DATASET
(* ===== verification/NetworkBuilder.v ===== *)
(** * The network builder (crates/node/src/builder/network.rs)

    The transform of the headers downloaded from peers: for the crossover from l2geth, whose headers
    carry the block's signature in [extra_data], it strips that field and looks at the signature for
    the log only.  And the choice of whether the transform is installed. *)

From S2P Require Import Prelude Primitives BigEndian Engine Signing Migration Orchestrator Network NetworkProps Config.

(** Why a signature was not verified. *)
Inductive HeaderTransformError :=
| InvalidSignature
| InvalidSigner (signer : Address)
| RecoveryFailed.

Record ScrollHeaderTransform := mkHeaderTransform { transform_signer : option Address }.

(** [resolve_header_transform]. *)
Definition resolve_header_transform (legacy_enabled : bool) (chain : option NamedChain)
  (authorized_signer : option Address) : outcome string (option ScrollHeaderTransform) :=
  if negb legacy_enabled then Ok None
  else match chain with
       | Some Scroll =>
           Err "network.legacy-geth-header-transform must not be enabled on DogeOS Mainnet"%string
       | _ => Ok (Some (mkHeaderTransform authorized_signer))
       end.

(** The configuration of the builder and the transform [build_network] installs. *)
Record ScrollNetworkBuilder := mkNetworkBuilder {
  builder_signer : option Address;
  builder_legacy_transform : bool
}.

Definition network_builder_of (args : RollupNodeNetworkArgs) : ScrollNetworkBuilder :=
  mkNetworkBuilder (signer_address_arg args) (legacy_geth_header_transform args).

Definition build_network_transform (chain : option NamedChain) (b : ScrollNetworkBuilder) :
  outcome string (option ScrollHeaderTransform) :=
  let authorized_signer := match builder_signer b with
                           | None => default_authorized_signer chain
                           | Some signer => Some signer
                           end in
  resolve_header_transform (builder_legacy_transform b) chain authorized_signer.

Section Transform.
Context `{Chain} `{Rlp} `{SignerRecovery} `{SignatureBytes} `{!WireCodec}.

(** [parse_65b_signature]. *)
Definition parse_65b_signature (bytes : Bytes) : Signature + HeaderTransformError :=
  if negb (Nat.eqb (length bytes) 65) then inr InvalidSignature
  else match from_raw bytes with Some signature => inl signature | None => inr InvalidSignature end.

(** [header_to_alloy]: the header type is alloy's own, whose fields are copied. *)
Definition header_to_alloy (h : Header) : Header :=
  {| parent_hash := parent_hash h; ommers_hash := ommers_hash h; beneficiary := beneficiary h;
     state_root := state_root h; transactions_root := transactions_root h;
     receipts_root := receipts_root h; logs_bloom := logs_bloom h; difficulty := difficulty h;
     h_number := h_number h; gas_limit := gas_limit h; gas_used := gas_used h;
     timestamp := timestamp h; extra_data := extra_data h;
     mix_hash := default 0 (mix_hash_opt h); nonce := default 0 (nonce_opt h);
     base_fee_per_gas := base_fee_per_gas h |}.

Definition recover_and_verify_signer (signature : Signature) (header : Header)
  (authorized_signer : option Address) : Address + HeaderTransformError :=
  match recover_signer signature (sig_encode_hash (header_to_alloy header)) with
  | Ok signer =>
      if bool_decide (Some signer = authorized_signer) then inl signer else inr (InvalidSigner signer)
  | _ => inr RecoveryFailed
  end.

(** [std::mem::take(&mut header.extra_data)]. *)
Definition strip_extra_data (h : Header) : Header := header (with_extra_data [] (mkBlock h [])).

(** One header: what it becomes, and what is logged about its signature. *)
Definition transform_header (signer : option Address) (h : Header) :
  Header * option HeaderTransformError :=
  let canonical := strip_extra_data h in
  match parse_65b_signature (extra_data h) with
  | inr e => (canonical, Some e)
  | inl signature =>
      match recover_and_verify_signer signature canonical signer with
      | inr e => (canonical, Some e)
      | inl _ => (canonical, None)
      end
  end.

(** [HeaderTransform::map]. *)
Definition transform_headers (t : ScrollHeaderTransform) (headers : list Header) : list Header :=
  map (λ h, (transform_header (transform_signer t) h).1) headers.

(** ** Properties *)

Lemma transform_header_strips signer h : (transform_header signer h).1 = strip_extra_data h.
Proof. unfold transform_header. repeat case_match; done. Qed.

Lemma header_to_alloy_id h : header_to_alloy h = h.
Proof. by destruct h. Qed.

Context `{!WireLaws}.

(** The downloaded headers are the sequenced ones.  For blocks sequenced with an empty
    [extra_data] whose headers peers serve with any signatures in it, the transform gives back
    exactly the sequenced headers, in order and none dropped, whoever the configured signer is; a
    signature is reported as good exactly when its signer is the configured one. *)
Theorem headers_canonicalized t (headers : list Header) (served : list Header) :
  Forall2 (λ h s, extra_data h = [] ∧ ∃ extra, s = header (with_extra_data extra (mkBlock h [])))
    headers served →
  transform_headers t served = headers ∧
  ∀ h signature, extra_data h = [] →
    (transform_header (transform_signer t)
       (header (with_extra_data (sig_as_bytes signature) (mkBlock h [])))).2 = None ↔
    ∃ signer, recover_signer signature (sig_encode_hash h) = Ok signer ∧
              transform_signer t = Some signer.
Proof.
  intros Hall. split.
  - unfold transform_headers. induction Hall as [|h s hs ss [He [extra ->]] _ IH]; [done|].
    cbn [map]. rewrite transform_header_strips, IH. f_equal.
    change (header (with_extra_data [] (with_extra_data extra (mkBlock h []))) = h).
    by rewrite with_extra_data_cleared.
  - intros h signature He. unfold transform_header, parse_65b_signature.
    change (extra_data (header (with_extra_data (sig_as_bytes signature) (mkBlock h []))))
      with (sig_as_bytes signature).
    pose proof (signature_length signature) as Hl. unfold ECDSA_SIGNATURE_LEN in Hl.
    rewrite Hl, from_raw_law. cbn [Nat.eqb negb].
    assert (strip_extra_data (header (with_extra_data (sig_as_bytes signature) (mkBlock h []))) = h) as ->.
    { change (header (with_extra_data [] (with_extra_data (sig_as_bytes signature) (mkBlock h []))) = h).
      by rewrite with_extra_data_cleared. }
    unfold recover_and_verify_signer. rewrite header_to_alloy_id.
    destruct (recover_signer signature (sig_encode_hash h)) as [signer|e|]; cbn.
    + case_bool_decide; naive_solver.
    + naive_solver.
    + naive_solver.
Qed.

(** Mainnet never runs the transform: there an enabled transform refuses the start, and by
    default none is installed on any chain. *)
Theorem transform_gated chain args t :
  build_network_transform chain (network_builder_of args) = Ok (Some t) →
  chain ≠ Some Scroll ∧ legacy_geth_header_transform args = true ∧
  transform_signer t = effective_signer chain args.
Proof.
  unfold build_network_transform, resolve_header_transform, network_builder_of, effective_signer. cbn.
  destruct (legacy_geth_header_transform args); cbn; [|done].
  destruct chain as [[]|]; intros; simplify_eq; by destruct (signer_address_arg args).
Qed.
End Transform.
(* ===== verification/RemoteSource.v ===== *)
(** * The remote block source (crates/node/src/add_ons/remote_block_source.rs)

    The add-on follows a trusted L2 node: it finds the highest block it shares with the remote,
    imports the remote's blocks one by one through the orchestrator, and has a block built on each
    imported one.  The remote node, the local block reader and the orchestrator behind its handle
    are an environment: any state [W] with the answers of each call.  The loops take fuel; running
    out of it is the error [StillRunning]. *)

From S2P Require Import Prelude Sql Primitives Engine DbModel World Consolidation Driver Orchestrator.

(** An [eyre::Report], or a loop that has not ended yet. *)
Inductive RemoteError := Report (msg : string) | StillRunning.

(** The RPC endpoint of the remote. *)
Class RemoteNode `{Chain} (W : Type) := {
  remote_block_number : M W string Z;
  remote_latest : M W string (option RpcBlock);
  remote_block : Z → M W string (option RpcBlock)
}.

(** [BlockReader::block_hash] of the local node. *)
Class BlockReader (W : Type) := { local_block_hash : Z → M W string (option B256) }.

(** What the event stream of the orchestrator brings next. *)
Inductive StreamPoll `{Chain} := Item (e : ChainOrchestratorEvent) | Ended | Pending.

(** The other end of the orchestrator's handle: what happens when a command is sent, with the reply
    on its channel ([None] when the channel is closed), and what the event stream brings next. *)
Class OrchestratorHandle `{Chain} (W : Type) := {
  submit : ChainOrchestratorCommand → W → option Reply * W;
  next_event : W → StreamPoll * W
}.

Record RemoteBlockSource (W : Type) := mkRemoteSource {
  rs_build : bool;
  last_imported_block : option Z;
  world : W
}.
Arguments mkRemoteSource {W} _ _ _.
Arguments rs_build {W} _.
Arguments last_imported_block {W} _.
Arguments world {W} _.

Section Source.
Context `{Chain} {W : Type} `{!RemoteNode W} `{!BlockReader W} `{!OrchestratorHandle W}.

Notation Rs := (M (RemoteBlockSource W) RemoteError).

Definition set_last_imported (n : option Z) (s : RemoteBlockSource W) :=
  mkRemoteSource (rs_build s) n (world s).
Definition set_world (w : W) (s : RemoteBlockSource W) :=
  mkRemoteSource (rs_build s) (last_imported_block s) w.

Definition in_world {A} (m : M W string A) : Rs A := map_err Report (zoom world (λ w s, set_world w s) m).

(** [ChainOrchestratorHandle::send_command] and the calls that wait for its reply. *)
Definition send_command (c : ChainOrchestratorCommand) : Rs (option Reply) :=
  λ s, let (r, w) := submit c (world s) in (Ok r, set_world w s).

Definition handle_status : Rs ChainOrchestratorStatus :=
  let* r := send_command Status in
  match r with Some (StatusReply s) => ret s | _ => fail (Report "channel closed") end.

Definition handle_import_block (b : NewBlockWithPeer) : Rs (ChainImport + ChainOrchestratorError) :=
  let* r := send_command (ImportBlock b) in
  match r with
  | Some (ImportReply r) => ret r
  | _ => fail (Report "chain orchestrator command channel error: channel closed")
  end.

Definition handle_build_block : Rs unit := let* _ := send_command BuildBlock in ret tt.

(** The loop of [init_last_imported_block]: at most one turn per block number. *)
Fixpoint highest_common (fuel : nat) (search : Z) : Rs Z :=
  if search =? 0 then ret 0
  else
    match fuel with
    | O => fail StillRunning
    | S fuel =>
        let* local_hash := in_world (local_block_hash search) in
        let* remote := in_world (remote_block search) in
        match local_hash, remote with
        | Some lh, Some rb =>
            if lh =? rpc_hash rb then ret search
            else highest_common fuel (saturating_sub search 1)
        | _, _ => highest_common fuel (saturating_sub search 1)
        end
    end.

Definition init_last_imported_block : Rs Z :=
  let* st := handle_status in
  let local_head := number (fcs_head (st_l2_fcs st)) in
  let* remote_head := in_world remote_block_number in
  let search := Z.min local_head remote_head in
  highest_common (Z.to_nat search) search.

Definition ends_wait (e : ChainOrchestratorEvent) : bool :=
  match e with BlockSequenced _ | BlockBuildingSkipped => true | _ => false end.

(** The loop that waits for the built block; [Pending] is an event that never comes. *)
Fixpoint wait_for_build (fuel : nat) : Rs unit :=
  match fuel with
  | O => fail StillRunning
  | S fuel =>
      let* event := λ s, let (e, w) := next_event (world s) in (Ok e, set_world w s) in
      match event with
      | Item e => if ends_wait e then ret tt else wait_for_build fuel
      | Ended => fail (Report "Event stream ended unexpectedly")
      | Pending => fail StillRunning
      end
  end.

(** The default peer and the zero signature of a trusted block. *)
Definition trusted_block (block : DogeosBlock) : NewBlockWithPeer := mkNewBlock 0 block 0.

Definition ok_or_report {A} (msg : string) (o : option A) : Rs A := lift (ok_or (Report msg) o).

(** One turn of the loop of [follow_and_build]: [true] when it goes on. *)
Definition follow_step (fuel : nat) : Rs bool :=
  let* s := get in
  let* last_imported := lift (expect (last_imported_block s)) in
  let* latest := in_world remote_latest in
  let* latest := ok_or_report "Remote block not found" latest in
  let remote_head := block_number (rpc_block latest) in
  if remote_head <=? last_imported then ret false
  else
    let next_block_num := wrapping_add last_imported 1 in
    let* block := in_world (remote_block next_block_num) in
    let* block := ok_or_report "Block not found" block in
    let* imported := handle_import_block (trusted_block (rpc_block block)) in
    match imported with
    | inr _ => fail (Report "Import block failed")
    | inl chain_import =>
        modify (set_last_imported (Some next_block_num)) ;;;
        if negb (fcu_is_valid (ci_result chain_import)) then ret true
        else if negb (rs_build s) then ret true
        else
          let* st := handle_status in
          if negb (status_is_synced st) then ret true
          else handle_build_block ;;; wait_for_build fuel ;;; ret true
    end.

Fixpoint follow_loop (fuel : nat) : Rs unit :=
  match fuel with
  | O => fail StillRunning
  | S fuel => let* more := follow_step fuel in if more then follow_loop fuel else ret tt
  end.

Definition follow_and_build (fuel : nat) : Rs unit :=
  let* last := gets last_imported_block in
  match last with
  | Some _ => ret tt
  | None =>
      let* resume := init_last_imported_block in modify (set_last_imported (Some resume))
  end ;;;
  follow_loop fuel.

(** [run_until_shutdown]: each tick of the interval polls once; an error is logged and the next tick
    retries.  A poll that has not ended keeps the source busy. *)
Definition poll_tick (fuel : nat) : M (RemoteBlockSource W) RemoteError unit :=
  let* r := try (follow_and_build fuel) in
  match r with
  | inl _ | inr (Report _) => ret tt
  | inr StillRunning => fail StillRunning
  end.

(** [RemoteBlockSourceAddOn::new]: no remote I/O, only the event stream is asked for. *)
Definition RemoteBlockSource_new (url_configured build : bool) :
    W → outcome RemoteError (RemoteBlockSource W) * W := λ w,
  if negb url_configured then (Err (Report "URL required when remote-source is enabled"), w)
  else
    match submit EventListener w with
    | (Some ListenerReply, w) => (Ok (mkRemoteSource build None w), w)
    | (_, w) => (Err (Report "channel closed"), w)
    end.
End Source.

WHAT IS EXPECTED
Go back to the start of the listing above. Reproduce each line exactly, ending with the line that contains "Definition resolve_header_transform (legacy_enabled".

OUTPUT BELOW
(* ===== verification/NetworkBuilder.v ===== *)
(** * The network builder (crates/node/src/builder/network.rs)

    The transform of the headers downloaded from peers: for the crossover from l2geth, whose headers
    carry the block's signature in [extra_data], it strips that field and looks at the signature for
    the log only.  And the choice of whether the transform is installed. *)

From S2P Require Import Prelude Primitives BigEndian Engine Signing Migration Orchestrator Network NetworkProps Config.

(** Why a signature was not verified. *)
Inductive HeaderTransformError :=
| InvalidSignature
| InvalidSigner (signer : Address)
| RecoveryFailed.

Record ScrollHeaderTransform := mkHeaderTransform { transform_signer : option Address }.

(** [resolve_header_transform]. *)
Definition resolve_header_transform (legacy_enabled : bool) (chain : option NamedChain)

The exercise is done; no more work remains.